Atoptool / atop

System and process monitor for Linux
GNU General Public License v2.0
792 stars 109 forks source link

Atop service may not start on high core count boxes #304

Closed ryanbowen closed 2 months ago

ryanbowen commented 3 months ago

This was a fun one to debug... it seems that atop has 2 * $CPUS + 30(ish) open file descriptors when run as root. When running atop as service on high core count boxes this has the potential to put it over the default limit set by systemd of 1024 which causes it to not start.

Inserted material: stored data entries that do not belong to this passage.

(** * The ONNX importer of Relax: a shallow embedding and its properties

    This development embeds the graph-lowering code of
    [python/tvm/relax/frontend/onnx/onnx_frontend.py] and proves the
    properties its specification states about it.

    Conventions of the embedding:
    - a Python [int] is a [Z]; positions produced by [enumerate] and [len]
      are [nat] and are injected into [Z] where Python mixes them;
    - a Python value that may be [None] is an [option];
    - a raised exception is the [Raise] case of [result], one constructor of
      [exn] per [raise] or [assert] site of the source;
    - the [dict]s whose iteration order is never observed ([_nodes],
      [_shape], a [dict]-valued [dtype_dict], the name map of the name
      supply) are [gmap]s; [_inputs], whose insertion order becomes the
      order of the function parameters, is an association list;
    - a Python [str] is a sequence of Unicode characters; a [string] holds
      the bytes of its UTF-8 encoding, as the exchange format stores a name,
      and a character is its code point;
    - [warnings.warn] has no effect on any returned value and is left out. *)

From Stdlib Require Import ZArith String Ascii List Lia.
From stdpp Require Import base option list list_numbers numbers strings pretty sorting gmap fin_maps.

#[local] Set Warnings "-register-all".

Local Open Scope string_scope.
Local Open Scope list_scope.
Local Open Scope Z_scope.

(** ** Exceptions and results *)

Inductive exn : Type :=
  | TypeError_list_indices
      (* "list indices must be integers or slices, not %s" *)
  | IndexError
      (* "list index out of range" *)
  | ValueError_slice_step_zero
      (* "slice step cannot be zero" *)
  | NotImplementedError_opset (version : Z) (cls : string)
      (* "opset version {} of {} not implemented" *)
  | NotImplementedError_operator (op_name : string)
      (* "Operator {} not implemented." *)
  | NotImplementedError_graphs
      (* "Field graphs is not supported in relax." *)
  | ValueError_tensor_name
      (* "Tensor's name is required." *)
  | ValueError_shape_expr (node_name : string)
      (* "Node {node.name} cannot handle ShapeExpr inputs." *)
  | ValueError_parse_attribute (attr_name : string)
      (* "Cannot parse attribute: ..." *)
  | ValueError_ir_version (ir_version : Z)
      (* "Model IR version {} not supported. ..." *)
  | OpNotImplemented (unsupported_ops : gset string)
      (* "The following operators are not supported for frontend ONNX: "
         followed by the members of the set, joined by ", " *)
  | AssertionError_missing_outputs (expected got : nat) (op_name : string)
      (* "Missing outputs during conversion. Expected {} but Got {} in {}." *)
  | AssertionError_attr_type
      (* "Only one type of attr is allowed" *)
  | KeyError (key : string)
  | AttributeError_None
      (* an attribute read on None *)
  | ExternalError (what : string).
      (* raised inside a library the importer calls *)

Inductive result (A : Type) : Type :=
  | Ok (a : A)
  | Raise (e : exn).
Arguments Ok {A} a.
Arguments Raise {A} e.

Global Instance result_ret : MRet result := fun A a => Ok a.
Global Instance result_bind : MBind result := fun A B k r =>
  match r with
  | Ok a => k a
  | Raise e => Raise e
  end.

(** [for x in xs: st = body(st, x)], stopping at the first exception. *)
Fixpoint for_each {S X : Type} (body : S -> X -> result S) (xs : list X) (st : S)
  : result S :=
  match xs with
  | [] => Ok st
  | x :: xs' => st' ← body st x; for_each body xs' st'
  end.

(** [[f(x) for x in xs]], stopping at the first exception. *)
Fixpoint map_result {X Y : Type} (f : X -> result Y) (xs : list X) : result (list Y) :=
  match xs with
  | [] => Ok []
  | x :: xs' => y ← f x; ys ← map_result f xs'; Ok (y :: ys)
  end.

Definition is_Ok {A : Type} (r : result A) : Prop := exists a, r = Ok a.
Definition is_Raise {A : Type} (r : result A) : Prop := exists e, r = Raise e.

(** ** Python sequences *)

Definition len {A : Type} (l : list A) : Z := Z.of_nat (length l).

(** [l[i]] on a built-in list: a negative index counts from the end. *)
Definition py_list_index {A : Type} (l : list A) (i : Z) : result A :=
  let j := if i <? 0 then i + len l else i in
  if j <? 0 then Raise IndexError
  else match l !! Z.to_nat j with
       | Some x => Ok x
       | None => Raise IndexError
       end.

Record slice : Type := Slice { start : option Z; stop : option Z; step : option Z }.

(** [slice.indices(length)] of CPython: the clamped start and stop and the step. *)
Definition slice_indices (s : slice) (length : Z) : result (Z * Z * Z) :=
  let st := default 1 (step s) in
  if st =? 0 then Raise ValueError_slice_step_zero
  else
    let lower := if st <? 0 then -1 else 0 in
    let upper := if st <? 0 then length - 1 else length in
    let clamp (x : Z) := if x <? 0 then Z.max (x + length) lower else Z.min x upper in
    let b := match start s with
             | None => if st <? 0 then upper else lower
             | Some x => clamp x
             end in
    let e := match stop s with
             | None => if st <? 0 then lower else upper
             | Some x => clamp x
             end in
    Ok (b, e, st).

(** [list(range(b, e, st))] for a non-zero step. *)
Definition py_range (b e st : Z) : list Z :=
  let n := if 0 <? st
           then (if b <? e then (e - b - 1) / st + 1 else 0)
           else (if e <? b then (b - e - 1) / (- st) + 1 else 0) in
  map (fun k => b + Z.of_nat k * st) (seq 0 (Z.to_nat n)).

(** [list(range(n)[s])]: the element of [range(n)] at position [i] is [i]. *)
Definition range_getitem_slice (n : Z) (s : slice) : result (list Z) :=
  '(b, e, st) ← slice_indices s (Z.max 0 n); Ok (py_range b e st).

(** [l[s]] on a built-in list. *)
Definition py_list_slice {A : Type} (l : list A) (s : slice) : result (list A) :=
  indices ← range_getitem_slice (len l) s;
  map_result (py_list_index l) indices.

(** ** [onnx_input]: the operand list handed to a converter *)

(** What is written between the brackets of [inputs[...]]. *)
Inductive subscript : Type :=
  | SubInt (item : Z)
  | SubSlice (item : slice)
  | SubOther.

(** A subscription yields one element or a list of elements. *)
Inductive subscripted (A : Type) : Type :=
  | Item (x : option A)
  | Items (xs : list (option A)).
Arguments Item {A} x.
Arguments Items {A} xs.

Section onnx_input.
Context {A : Type}.

(** The elements are operands or [None]. *)
Definition onnx_input : Type := list (option A).

(** The [isinstance(item, int)] branch of [__getitem__]. *)
Definition onnx_input_getitem_int (self : onnx_input) (item : Z) : result (option A) :=
  if item <? len self then py_list_index self item else Ok None.

Definition onnx_input_getitem (self : onnx_input) (item : subscript)
  : result (subscripted A) :=
  match item with
  | SubSlice item =>
      let stop := match stop item with
                  | None => len self
                  | Some stop => stop
                  end in
      indices ← range_getitem_slice stop item;
      xs ← map_result (onnx_input_getitem_int self) indices;
      Ok (Items xs)
  | SubInt item => x ← onnx_input_getitem_int self item; Ok (Item x)
  | SubOther => Raise TypeError_list_indices
  end.
End onnx_input.
Arguments onnx_input A : clear implicits.

(** ** [OnnxOpConverter]: the versions of an operator *)

(** A converter class is its name and the versions [n] of the class methods
    named [_impl_v<n>]; [dir(cls)] lists every such name once. *)
Record OnnxOpConverter : Type := ConverterClass {
  cls_name : string;
  impl_versions : list Z
}.

(** [sorted] on integers. *)
Definition sorted (l : list Z) : list Z := merge_sort Z.le l.

(** [[i for i, v in enumerate(versions) if v == opset]]. *)
Definition positions_of (opset : Z) (versions : list Z) : list nat :=
  (filter (fun iv => iv.2 = opset) (imap (fun i v => (i, v)) versions)).*1.

(** [hasattr(cls, "_impl_v{}".format(version))]. *)
Definition has_impl (cls : OnnxOpConverter) (version : Z) : bool :=
  bool_decide (version ∈ impl_versions cls).
(** [response.json()] *)
Definition response_json (response : http_response) : M world json :=
  match body response with
  | Some j => ret j
  | None => raise JSONDecodeError
  end.

(** *** class ChatMessage *)

Definition to_dict (self : ChatMessage) : json :=
  JDict [("role", JStr (role self)); ("content", JStr (content self))].

Definition to_json (self : ChatMessage) : string :=
  json_dumps (JDict [("role", JStr (role self)); ("content", JStr (content self))]).

Definition get_tokenlen (self : ChatMessage) : Z :=
  Z.of_nat (length (encode (to_json self))).

Definition get_content (self : ChatMessage) : string := content self.

Definition get_role (self : ChatMessage) : string := role self.

(** [ChatMessage(role, content)]: [tokenlen] is computed from the object
    whose other attributes are already set. *)
Definition ChatMessage_init (role content : string) : M world ChatMessage :=
  let* now := datetime_now in
  let self := mkChatMessage role content now 0 in
  ret (mkChatMessage role content now (get_tokenlen self)).

(** *** class ChatCompletionApi *)

Definition request_headers : list (string * string) :=
  [("Content-Type", "application/json");
   ("Authorization", "Bearer " +:+ API_KEY)].

Definition request_data (message_list : json) : json :=
  JDict [("messages", message_list);
         ("temperature", JNum TEMPERATURE);
         ("max_tokens", JNum MAX_TOKENS);
         ("model", JStr API_MODEL)].
Lemma allocated_addVariables (variables : list (string * Z)) (h : VariablesHandler.t) :
  allocated h →
  Forall (λ v, 0 ≤ v.2) variables →
  m_numberOfVariables h + foldr Z.add 0 (variables.*2) < ptrdiff_t_bound →
  allocated (addVariables variables h)
  ∧ m_numberOfVariables (addVariables variables h)
    ≤ m_numberOfVariables h + foldr Z.add 0 (variables.*2).
Proof.
  revert h. induction variables as [| [name size] rest IH]; intros h Hh Hpos Hfit; cbn in *.
  - split; [exact Hh | lia].
  - apply Forall_cons in Hpos as [Hsize Hrest]. cbn in Hsize.
    assert (Hsum : 0 ≤ foldr Z.add 0 (rest.*2)).
    { clear -Hrest. induction Hrest as [| [n s] l Hs _ IHl]; cbn in *; lia. }
    destruct (allocated_addVariable h name size Hh Hsize ltac:(lia)) as (H1 & Hle & _).
    destruct (IH _ H1 Hrest ltac:(lia)) as [H2 Hle2]. split; [exact H2 | lia].
Qed.

(** X2. Starting from the empty handler, any sequence of registrations with
    sizes that are not negative and whose sum is below [2^63] (what the
    signed fields of a range hold) leaves a handler whose ranges have offsets
    and sizes that are not negative, lie below the number of variables and
    do not overlap each other (rejected duplicates included in the
    sequence). *)
Theorem addVariables_layout (variables : list (string * Z)) :
  Forall (λ v, 0 ≤ v.2) variables →
  foldr Z.add 0 (variables.*2) < ptrdiff_t_bound →
  allocated (addVariables variables VariablesHandler.empty).
Proof.
  intros Hpos Hfit.
  now apply (allocated_addVariables variables VariablesHandler.empty allocated_empty Hpos).
Qed.

Lemma addVariables_layout_witness :
  allocated (addVariables [("com", 3); ("feet", 12); ("com", 6)] VariablesHandler.empty).
Proof.
  apply (addVariables_layout [("com", 3); ("feet", 12); ("com", 6)]).
  - repeat constructor; cbn; lia.
  - vm_compute. reflexivity.
Defined.

(** With a sum from [2^63] on the layout is lost: the second range starts
    at a negative offset. *)
Example addVariables_beyond_ptrdiff :
  let invalid := {| IndexRange.offset := -1; IndexRange.size := -1 |} in
  let h := addVariables [("a", 2 ^ 63); ("b", 1)] VariablesHandler.empty in
  getVariable invalid "a" h = {| IndexRange.offset := 0; IndexRange.size := - 2 ^ 63 |}
  ∧ getVariable invalid "b" h = {| IndexRange.offset := - 2 ^ 63; IndexRange.size := 1 |}.
Proof. vm_compute. split; reflexivity. Qed.

End VariablesHandlerLayout.

(** ** The workers: no drift while the clock goes forward *)

Section WorkerCycles.

Import Worker.

Lemma default_last (d x : Z) (l : list Z) :
  default d (last (x :: l)) = default x (last l).
Proof.
  revert d x. induction l as [| y l IH]; intros d x; [reflexivity |].
  change (last (x :: y :: l)) with (last (y :: l)).
  now rewrite (IH d y), (IH x y).
Qed.

Lemma cycles_snoc (period : Z) (readings : list Z) (now : Z) (t : timing) :
  cycles period (readings ++ [now]) t = rearm period now (cycles period readings t).
Proof. unfold cycles. now rewrite fold_left_app. Qed.
(** * segbitset: a bitset on top of a segment tree of OR-summaries

    Shallow embedding of [segbitset.h] (class [segbitset<N>]) and the
    properties of its operations.  The backing [std::bitset<1 + (N << 2)>]
    is a list of booleans, [size_t] values are integers reduced modulo
    [2^64], and every slot access is bounds-checked by the model: an access
    outside the bit array is undefined behaviour in C++ and is reported as
    [Undefined] here. *)

From Stdlib Require Import ZArith Lia Bool List Sorted.
From stdpp Require Import base list.
Import ListNotations.
(** The goroutine has polled again when the refresh read fails. *)
Lemma blocked_sender_is_leaked_witness :
  let e := BackendError "refused" in
  let c := Watch_call "/k" 1000 in
  let σ := run c [RunMain; RunMain; RunPoller; RunPoller; Handoff; RunPoller; RunPoller;
                  RunMain; RunMain]
             (start (fresh_world [ReplyGet None (Some (mkQueryMeta 5)) None;
                                  ReplyGet None (Some (mkQueryMeta 7)) None;
                                  ReplyGet None None (Some e)])) in
  poller (run c [RunPoller; Handoff; RunMain; OtherCancel "/k"; RunPoller] σ) = PSending 7
  ∧ closed (run c [RunPoller; Handoff; RunMain; OtherCancel "/k"; RunPoller] σ) = false.
Proof.
  intros e c σ.
  exact (blocked_sender_is_leaked c [RunPoller; Handoff; RunMain; OtherCancel "/k"; RunPoller]
           σ (Some e) 7%N eq_refl eq_refl).
Defined.

(** The first round of a watch on a key. *)
Lemma poll_success_delivers_witness :
  let kv := mkKVPair "k" 5 [Byte.x01] "" in
  let c := Watch_call "/k" 1000 in
  let σ := run c [RunMain; RunMain; RunPoller]
             (start (fresh_world [ReplyGet (Some kv) (Some (mkQueryMeta 5)) None;
                                  ReplyGet (Some kv) (Some (mkQueryMeta 5)) None])) in
  let σ' := run c [RunPoller; Handoff; RunMain] σ in
  main σ' = MReceive ∧ poller σ' = PLookup
  ∧ history σ' =
      [LongPoll 0 (mkQueryOptions 0 1000) (inr 5%N); Notified 5; Refreshed None;
       Delivered [[Byte.x01]]]
  ∧ LastIndex <$> heap (world σ') !! 0%nat = Some 5%N.
Proof.
  intros kv c σ σ'.
  assert (kv_get (target c) (Some (mkQueryOptions 0 1000)) (backend (world σ))
          = ((Some kv, Some (mkQueryMeta 5), None),
             [ReplyGet (Some kv) (Some (mkQueryMeta 5)) None])) as Hk by reflexivity.
  assert (refresh c
            (mkWorld (store (world σ))
               (<[0%nat := set_LastIndex (QLastIndex (mkQueryMeta 5)) (mkWatch 0 1000 0)]>
                  (heap (world σ)))
               [ReplyGet (Some kv) (Some (mkQueryMeta 5)) None]
               (calls (world σ) ++ [CallGet (target c) (Some (mkQueryOptions 0 1000))]))
          = (Val ([[Byte.x01]], None),
             mkWorld (test_store ∅ {["k" := Some 0%nat]}) [mkWatch 5 1000 0] []
               [CallGet "k" (Some (mkQueryOptions 0 1000)); CallGet "k" None]))
    as Hr by reflexivity.
  destruct (poll_success_delivers c σ 0%nat (mkQueryOptions 0 1000) (mkWatch 0 1000 0)
              (Some kv) (mkQueryMeta 5) _ _ _ eq_refl eq_refl eq_refl eq_refl Hk Hr)
    as (H1 & H2 & H3 & H4 & _).
  repeat split; assumption.
Defined.

(** A cancel between the registration and the first lookup. *)
Lemma cancelled_lookup_panics_witness :
  let c := Watch_call "/k" 1000 in
  let σ := run c [RunMain; RunMain] (start (fresh_world [])) in
  panicked (run c [OtherCancel "/k"; RunPoller] σ) = true
  ∧ closed (run c [OtherCancel "/k"; RunPoller] σ) = closed σ
  ∧ poller (run c [OtherCancel "/k"; RunPoller] σ) = PLookup.
Proof.
  intros c σ.
  exact (cancelled_lookup_panics c "/k" σ eq_refl eq_refl eq_refl
           (ex_intro _ (Some 0%nat) eq_refl)).
Defined.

It tends to present as a failure to open /proc/loadavg which I'm guessing is the first place that a failed open is fatal:

May 10 12:27:01 host01 systemd[1]: Starting Atop advanced performance monitor...
May 10 12:27:01 host01 systemd[1]: Started Atop advanced performance monitor.
May 10 12:27:01 host01 sh[1533798]: can not open /proc/loadavg
May 10 12:27:01 host01 systemd[1]: atop.service: Main process exited, code=exited, status=53/n/a
May 10 12:27:01 host01 systemd[1]: atop.service: Failed with result 'exit-code'.

For reference, on this host it breaks:

root@host01:~# lscpu | grep '^CPU(s)'
CPU(s):              512
root@host01(toa):~# lsof -p `pgrep -x atop` | wc -l
1055

On this one it's fine:

root@host02:~# lscpu | grep '^CPU(s):'
CPU(s):              64
root@host02(psc|qa):~$ lsof -p `pgrep -x atop --newest` | wc -l
159
sreerajkksd commented 3 months ago

We can update the systemd configuration in https://github.com/Atoptool/atop/blob/master/atop.service to include:

LimitNOFILE=4096
Atoptool commented 2 months ago

Great debugging! Atop will automatically increase the number of allowed open files now to the limit which is needed for the current number of CPUs. This solution is preferred above setting a fixed number in the atop.service file which would introduce another (higher) limit again. Besides, this will not solve this issue for an interactive run.